**ENTRIES PROVIDED:**
· · · · · · ·

(** The level 2 table of a cluster, a new one if there was none *)
Lemma find_l2_ok s c :
  image_ok s -> 0 <= c < clusters s ->
  flen (qfile s) + 2 ^ cluster_bits s + 8 * 2 ^ l2_bits s <= 2 ^ 62 ->
  let j := Z.to_nat (c / 2 ^ l2_bits s) in
  exists o i s', find_l2 j 1 s = Some (inr (o, i), s') /\ image_ok s' /\ same_geo s s' /\
    (forall c', 0 <= c' < clusters s -> entry s' c' = entry s c' /\ cluster_data s' c' = cluster_data s c') /\
    l1_table s' !! j = Some o /\ o <> 0 /\
    l2_cache s' !! i = Some (seg (qfile s') o (Z.to_nat (8 * 2 ^ l2_bits s))) /\ l2_cache_offsets s' !! i = Some o /\
    flen (qfile s') <= flen (qfile s) + 2 ^ cluster_bits s + 8 * 2 ^ l2_bits s.
Proof.
  intros I Hc Hroom j. destruct (cluster_index s c I Hc) as (o & Hl & Hm & Hd). fold j in Hl.
  pose proof (im_geo s I) as G. destruct (l2_size_eq s I) as [Hn Hp].
  assert (Hcp : 0 < 2 ^ cluster_bits s) by (apply Z.pow_pos_nonneg; lia).
  destruct (Z.eqb_spec o 0) as [->|Ho].
  - destruct (find_l2_new s c I Hl Hroom) as (o & i & f2 & E & Hi & T & Ho). fold j in E, T. rewrite E.
    destruct (im_bounds s I RHead 0 48 eq_refl) as [_ H48].
    exists o, i, (with_table j o i f2 s). split; [done|].
    assert (I' : image_ok (with_table j o i f2 s)) by (apply with_table_ok; (done || lia)).
    assert (Hg : same_geo s (with_table j o i f2 s)) by (split; try done; [cbn; by rewrite length_insert|apply (keeps_head s RL1); try done; apply T]).
    split; [exact I'|]. split; [exact Hg|]. split.
    { intros c' Hc'. assert (He := with_table_entry s j o i f2 c' I Hl T ltac:(lia) Hc').
      split; [exact He|]. by apply (keeps_cluster s _ RL1 c' I Hg (tw_keep _ _ _ _ T)). }
    split; [cbn; rewrite list_lookup_insert_eq; [done|by apply lookup_lt_Some in Hl]|]. split; [lia|].
    destruct (ca_len s (im_cache s I)) as (C1 & C2 & C3). cbn.
    rewrite !list_lookup_insert_eq by lia. rewrite (tw_zero _ _ _ _ T), (tw_len _ _ _ _ T).
    split; [done|]. split; [done|lia].
  - unfold find_l2. rewrite Hl. cbn [mbind option_bind]. rewrite (proj2 (Z.eqb_neq o 0)) by done. cbn [negb].
    destruct (load_l2_ok s j o I Hl Ho) as (i & s' & E & I' & Hs & Ht & Hof). rewrite E.
    exists o, i, s'. split; [done|]. split; [done|]. split; [split; try apply Hs; [by rewrite (sm_l1 _ _ Hs)|by apply same_seg]|].
    split; [intros c' _; split; [by apply same_entry|by apply same_cluster]|].
    rewrite (sm_l1 _ _ Hs), (sm_len _ _ Hs), (same_seg _ _ _ _ Hs). split_and!; (done || lia).
Qed.

(** ** New clusters *)

Lemma compressed_extent s c : image_ok s -> 0 <= c < clusters s -> compressed (entry s c) = true ->
  extent s (RC c) = Some (coffset s (entry s c), csize s (entry s c)).
Proof.
  intros I Hc Hco. cbn. rewrite decide_True by done. rewrite Hco.
  destruct (Z.eqb_spec (entry s c) 0) as [E|]; [|done]. rewrite E in Hco. by vm_compute in Hco.
Qed.

Lemma inflates_bytes s e d : compressed e = true -> inflates s e d -> cluster_bytes s e = d.
Proof. intros Hco (_ & _ & H). unfold cluster_bytes. by rewrite Hco, H. Qed.

Lemma decompress_ok s c :
  image_ok s -> 0 <= c < clusters s -> compressed (entry s c) = true ->
  exists s', decompress_cluster inflate (entry s c) s = (0, s') /\ image_ok s' /\ same_image s s' /\
    cluster_cache s' = cluster_bytes s (entry s c) /\
    l2_cache s' = l2_cache s /\ l2_cache_offsets s' = l2_cache_offsets s.
Proof.
  intros I Hc Hco. set (e := entry s c) in *. unfold decompress_cluster.
  fold (coffset s e). destruct (Z.eqb_spec (cluster_cache_offset s) (coffset s e)) as [Ho|Ho].
  - exists s. rewrite (inflates_bytes s e (cluster_cache s) Hco) by (by apply (im_ccache s I c)).
    by split_and!.
  - destruct (im_comp s I c Hc Hco) as [d Hd]. pose proof Hd as (D1 & D2 & D3).
    pose proof (compressed_extent s c I Hc Hco) as X. fold e in D1, D2, D3, X.
    destruct (im_bounds s I _ _ _ X) as [B1 B2]. pose proof (im_size s I).
    fold (csize s e).
    rewrite (on_file_eq _ _ _ _ (lseek_set_eq (s64 (coffset s e)) _ ltac:(rewrite s64_id; lia))). cbv iota beta.
    rewrite s64_id by lia. erewrite on_file_eq by (apply fread_eq; cbn; lia). cbv iota beta.
    rewrite seg_length, Z2Nat.id, Z.eqb_refl by lia. cbn [negb].
    unfold decompress_buffer. cbn [cluster_cache set_qfile].
    rewrite (im_clen s I). change (seg _ _) with (seg (qfile s) (coffset s e)). rewrite D3, D2, Nat.eqb_refl.
    cbn [andb]. change (0 <? 0) with false. cbv iota beta.
    rewrite splice_full by (by rewrite D2, (im_clen s I)).
    eexists. split; [reflexivity|].
    assert (Hs : same_image s (set_cluster_cache d (coffset s e) (set_qfile
       (set_fpos (fpos (set_fpos (coffset s e) (qfile s)) + csize s e) (set_fpos (coffset s e) (qfile s)))
       (set_qfile (set_fpos (coffset s e) (qfile s)) s)))).
    { split; try done. intros. by apply set_fpos_ok, set_fpos_ok. }
    split; [|split; [exact Hs|split; [by rewrite (inflates_bytes s e d)|done]]].
    apply (same_image_ok s _ I Hs); [by destruct (im_cache s I)| |done].
    cbn [cluster_cache_offset cluster_cache set_cluster_cache]. intros c' Hc' Hco' Ho'.
    destruct (im_comp s I c' Hc' Hco') as [d' (D1' & _)].
    pose proof (compressed_extent s c' I Hc' Hco') as X'.
    assert (RC c = RC c') as [= <-]; [|done].
    apply (im_disj s I _ _ (coffset s e)); [exists (coffset s e), (csize s e)|eexists _, _]; (split; [done|lia]).
Qed.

· · · · · · ·

**WHAT IS REQUIRED:**
All lines above from the one containing "destruct (im_bounds s I RHead" to the one containing "- unfold find_l2." must be repeated exactly, both lines included, and no others.

**TASK OUTPUT:**
    destruct (im_bounds s I RHead 0 48 eq_refl) as [_ H48].
    exists o, i, (with_table j o i f2 s). split; [done|].
    assert (I' : image_ok (with_table j o i f2 s)) by (apply with_table_ok; (done || lia)).
    assert (Hg : same_geo s (with_table j o i f2 s)) by (split; try done; [cbn; by rewrite length_insert|apply (keeps_head s RL1); try done; apply T]).
    split; [exact I'|]. split; [exact Hg|]. split.
    { intros c' Hc'. assert (He := with_table_entry s j o i f2 c' I Hl T ltac:(lia) Hc').
      split; [exact He|]. by apply (keeps_cluster s _ RL1 c' I Hg (tw_keep _ _ _ _ T)). }
    split; [cbn; rewrite list_lookup_insert_eq; [done|by apply lookup_lt_Some in Hl]|]. split; [lia|].
    destruct (ca_len s (im_cache s I)) as (C1 & C2 & C3). cbn.
    rewrite !list_lookup_insert_eq by lia. rewrite (tw_zero _ _ _ _ T), (tw_len _ _ _ _ T).
    split; [done|]. split; [done|lia].
  - unfold find_l2. rewrite Hl. cbn [mbind option_bind]. rewrite (proj2 (Z.eqb_neq o 0)) by done. cbn [negb].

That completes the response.